> _WORK TO COMPLETE_
Print exactly those lines that run from the beginning of the data to the line bearing "st' !! k = Storage.containers st !! k)", inclusive.

BEGIN ENTRIES PROVIDED

Lemma managed_open_inv `{Platform} u title stu path st r st' :
  Container.managed_open (VUrl u) (Container.Title title) stu path st = (r, st') ->
  Storage.resources st' = Storage.resources st
  /\ (forall k, k <> pathname u -> Storage.containers st' !! k = Storage.containers st !! k)
  /\ (forall ret, r = Ok ret ->
        Container.url ret = u /\ is_Some (Storage.containers st' !! pathname u)
        /\ Spec.idle (Container._mutex ret) = true).
Proof.
  unfold Container.managed_open.
  destruct (Container.new (VUrl u) (Container.Title title)) as [c0| | |] eqn:Hnew;
    try (intros [= <- <-]; done).
  assert (Container.url c0 = u /\ Container._mutex c0 = Mutex.new) as [Hu Hm0].
  { unfold Container.new in Hnew. repeat case_match; by simplify_eq. }
  destruct (Container.loadOrCreate title (Container.set_managed c0) st) as [r1 st1] eqn:Hload.
  apply loadOrCreate_inv in Hload as (Hres & Hne & Hok). simpl in Hne, Hok.
  rewrite Hu in Hne, Hok. rewrite Hm0 in Hok.
  destruct stu as [stu| |]; try (intros [= <- <-]; done).
  destruct (URL_new _ stu) as [root| | |]; try (intros [= <- <-]; done).
  destruct r1 as [c1| | |]; try (intros [= <- <-]; done).
  destruct (Hok c1 eq_refl) as (Hu1 & Hidle1 & Hdir). specialize (Hidle1 eq_refl).
  unfold Container.managed_loadOrCreate.
  set (c1' := Container.set_shapeTreeInstanceRoot _ _).
  assert (Spec.idle (Container._mutex c1') = true) as Hidle1' by done.
  destruct (acquire_idle c1' Hidle1') as (m & t & -> & Hfree).
  simpl Container.newDir.
  destruct (Container.newDir c1) as [[]|] eqn:Hnd.
  - destruct (Container.containerText _ _ _) as [s| | |]; try (intros [= <- <-]; done).
    destruct (Storage.writeContainer _ _ st1) as [r2 st2] eqn:Hw.
    apply writeContainer_frame in Hw as (Hres2 & Hne2 & Hex2 & Hok2).
    simpl in Hne2, Hok2. rewrite Hu1 in Hne2, Hok2.
    assert (forall k, k <> pathname u ->
              Storage.containers st2 !! k = Storage.containers st !! k) as Hne'.
    { intros k Hk. rewrite Hne2 by done. by apply Hne. }
    destruct r2; intros [= <- <-]; (split; [congruence|]); (split; [done|]); [|done..].
    intros ret [= <-]. simpl. split; [done|]. split; [by apply Hok2|done].
  - destruct Hdir as [|[_ Hdir]]; [done|].
    destruct (Container.parseShapeTreeInstance _) as [c2| | |] eqn:Hparse;
      intros [= <- <-]; (split; [done|]); (split; [done|]); [|done..].
    intros ret [= <-]. unfold Container.parseShapeTreeInstance in Hparse.
    repeat case_match; by simplify_eq.
  - by destruct Hdir as [|[? _]].
Qed.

END ENTRIES PROVIDED

> _EXERCISE RESULT_
Lemma managed_open_inv `{Platform} u title stu path st r st' :
  Container.managed_open (VUrl u) (Container.Title title) stu path st = (r, st') ->
  Storage.resources st' = Storage.resources st
  /\ (forall k, k <> pathname u -> Storage.containers st' !! k = Storage.containers st !! k)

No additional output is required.